Only lines with the word "Hnode" are wanted; copy each of them from the listing below.

• **Supplied records**:
BEGIN

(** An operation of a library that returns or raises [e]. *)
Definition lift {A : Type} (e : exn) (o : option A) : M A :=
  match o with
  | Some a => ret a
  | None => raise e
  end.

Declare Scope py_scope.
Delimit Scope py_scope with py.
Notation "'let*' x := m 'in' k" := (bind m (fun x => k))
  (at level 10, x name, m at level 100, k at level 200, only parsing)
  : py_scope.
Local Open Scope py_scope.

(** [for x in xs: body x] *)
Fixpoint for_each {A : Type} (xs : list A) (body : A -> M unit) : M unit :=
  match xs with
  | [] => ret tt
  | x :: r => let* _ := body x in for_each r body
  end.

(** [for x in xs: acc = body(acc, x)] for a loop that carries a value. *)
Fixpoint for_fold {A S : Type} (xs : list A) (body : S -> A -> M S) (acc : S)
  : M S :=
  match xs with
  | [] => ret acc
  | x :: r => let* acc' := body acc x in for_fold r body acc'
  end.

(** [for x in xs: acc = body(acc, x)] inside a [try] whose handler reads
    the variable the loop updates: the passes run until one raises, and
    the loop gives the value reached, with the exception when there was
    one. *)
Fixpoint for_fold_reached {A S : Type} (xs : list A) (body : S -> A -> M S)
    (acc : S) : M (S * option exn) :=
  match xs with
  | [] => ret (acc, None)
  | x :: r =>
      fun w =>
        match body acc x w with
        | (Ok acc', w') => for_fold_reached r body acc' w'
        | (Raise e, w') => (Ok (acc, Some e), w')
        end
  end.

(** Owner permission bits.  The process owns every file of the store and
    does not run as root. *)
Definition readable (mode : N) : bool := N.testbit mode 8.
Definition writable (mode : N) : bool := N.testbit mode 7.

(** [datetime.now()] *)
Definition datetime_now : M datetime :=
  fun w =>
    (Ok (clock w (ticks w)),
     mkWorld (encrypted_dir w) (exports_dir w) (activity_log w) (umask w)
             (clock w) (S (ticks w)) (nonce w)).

END
BEGIN

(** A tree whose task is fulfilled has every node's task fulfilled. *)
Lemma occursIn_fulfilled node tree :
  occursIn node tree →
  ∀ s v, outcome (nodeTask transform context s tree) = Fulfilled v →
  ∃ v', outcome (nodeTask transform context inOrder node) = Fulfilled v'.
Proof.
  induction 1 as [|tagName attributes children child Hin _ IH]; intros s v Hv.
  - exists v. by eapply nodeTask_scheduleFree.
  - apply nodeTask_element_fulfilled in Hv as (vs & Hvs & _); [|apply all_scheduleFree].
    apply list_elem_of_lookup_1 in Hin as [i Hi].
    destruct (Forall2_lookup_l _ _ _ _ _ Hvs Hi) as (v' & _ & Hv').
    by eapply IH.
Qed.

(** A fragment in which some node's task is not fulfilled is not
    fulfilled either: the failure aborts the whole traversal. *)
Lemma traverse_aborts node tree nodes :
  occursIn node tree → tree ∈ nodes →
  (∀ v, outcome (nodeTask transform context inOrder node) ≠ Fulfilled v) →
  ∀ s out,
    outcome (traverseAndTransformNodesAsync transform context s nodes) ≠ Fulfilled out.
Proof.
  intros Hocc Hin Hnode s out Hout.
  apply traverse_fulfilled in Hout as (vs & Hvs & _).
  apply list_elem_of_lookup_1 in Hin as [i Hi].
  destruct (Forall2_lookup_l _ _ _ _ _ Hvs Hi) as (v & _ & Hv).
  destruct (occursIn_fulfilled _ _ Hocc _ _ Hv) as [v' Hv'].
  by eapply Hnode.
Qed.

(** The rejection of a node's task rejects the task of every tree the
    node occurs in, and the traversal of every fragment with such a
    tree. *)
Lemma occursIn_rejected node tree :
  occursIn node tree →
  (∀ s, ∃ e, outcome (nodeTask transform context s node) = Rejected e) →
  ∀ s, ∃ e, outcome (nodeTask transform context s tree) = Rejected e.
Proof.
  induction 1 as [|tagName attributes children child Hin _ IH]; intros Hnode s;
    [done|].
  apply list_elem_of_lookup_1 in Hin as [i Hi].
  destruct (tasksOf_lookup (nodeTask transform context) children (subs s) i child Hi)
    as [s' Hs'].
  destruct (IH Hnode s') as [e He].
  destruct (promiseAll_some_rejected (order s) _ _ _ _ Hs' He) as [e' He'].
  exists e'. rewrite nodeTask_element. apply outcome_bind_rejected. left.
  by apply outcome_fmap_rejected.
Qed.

END
BEGIN

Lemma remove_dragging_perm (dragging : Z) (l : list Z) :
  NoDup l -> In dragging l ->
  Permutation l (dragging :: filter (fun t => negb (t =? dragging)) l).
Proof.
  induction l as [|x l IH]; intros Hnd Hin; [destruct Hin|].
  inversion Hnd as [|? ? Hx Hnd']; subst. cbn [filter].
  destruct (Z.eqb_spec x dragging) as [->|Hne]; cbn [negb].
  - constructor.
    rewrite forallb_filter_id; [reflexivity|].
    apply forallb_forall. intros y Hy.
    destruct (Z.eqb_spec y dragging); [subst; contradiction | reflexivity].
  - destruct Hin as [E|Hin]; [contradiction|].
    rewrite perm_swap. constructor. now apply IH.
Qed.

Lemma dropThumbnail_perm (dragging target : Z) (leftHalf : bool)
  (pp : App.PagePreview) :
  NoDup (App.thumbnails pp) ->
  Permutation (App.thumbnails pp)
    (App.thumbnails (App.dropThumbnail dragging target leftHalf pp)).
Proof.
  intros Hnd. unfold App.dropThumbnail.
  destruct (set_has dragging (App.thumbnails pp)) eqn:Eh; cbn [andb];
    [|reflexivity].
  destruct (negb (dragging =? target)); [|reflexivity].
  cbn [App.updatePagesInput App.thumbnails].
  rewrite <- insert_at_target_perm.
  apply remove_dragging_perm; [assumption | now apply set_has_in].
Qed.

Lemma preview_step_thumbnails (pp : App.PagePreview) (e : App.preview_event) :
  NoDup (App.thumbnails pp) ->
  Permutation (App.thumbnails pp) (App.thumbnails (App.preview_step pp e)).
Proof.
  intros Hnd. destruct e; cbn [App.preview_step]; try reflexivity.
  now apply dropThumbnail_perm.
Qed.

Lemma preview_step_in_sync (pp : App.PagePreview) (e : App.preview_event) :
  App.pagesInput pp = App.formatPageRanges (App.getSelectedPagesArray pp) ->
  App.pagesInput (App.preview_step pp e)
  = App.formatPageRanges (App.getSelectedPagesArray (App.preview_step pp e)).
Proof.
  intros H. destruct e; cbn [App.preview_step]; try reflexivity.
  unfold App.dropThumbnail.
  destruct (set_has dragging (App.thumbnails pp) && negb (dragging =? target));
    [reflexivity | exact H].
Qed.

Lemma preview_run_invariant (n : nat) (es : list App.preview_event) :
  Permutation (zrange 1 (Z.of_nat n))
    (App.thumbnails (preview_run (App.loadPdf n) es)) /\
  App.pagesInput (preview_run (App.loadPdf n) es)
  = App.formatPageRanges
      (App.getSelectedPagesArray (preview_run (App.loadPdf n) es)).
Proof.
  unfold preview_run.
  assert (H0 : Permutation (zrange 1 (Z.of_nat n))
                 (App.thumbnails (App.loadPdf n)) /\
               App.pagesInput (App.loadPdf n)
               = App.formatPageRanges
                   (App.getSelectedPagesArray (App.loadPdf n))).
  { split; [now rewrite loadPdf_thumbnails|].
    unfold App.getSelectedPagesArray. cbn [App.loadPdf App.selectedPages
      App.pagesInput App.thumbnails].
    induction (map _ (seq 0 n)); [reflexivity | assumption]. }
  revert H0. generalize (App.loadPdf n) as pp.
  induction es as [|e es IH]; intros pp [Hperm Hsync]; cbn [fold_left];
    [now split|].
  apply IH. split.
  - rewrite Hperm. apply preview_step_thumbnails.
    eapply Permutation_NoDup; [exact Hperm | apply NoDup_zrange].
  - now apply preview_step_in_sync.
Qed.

END

• **Answer space**:
  intros Hocc Hin Hnode s out Hout.
  by eapply Hnode.
  induction 1 as [|tagName attributes children child Hin _ IH]; intros Hnode s;
  destruct (IH Hnode s') as [e He].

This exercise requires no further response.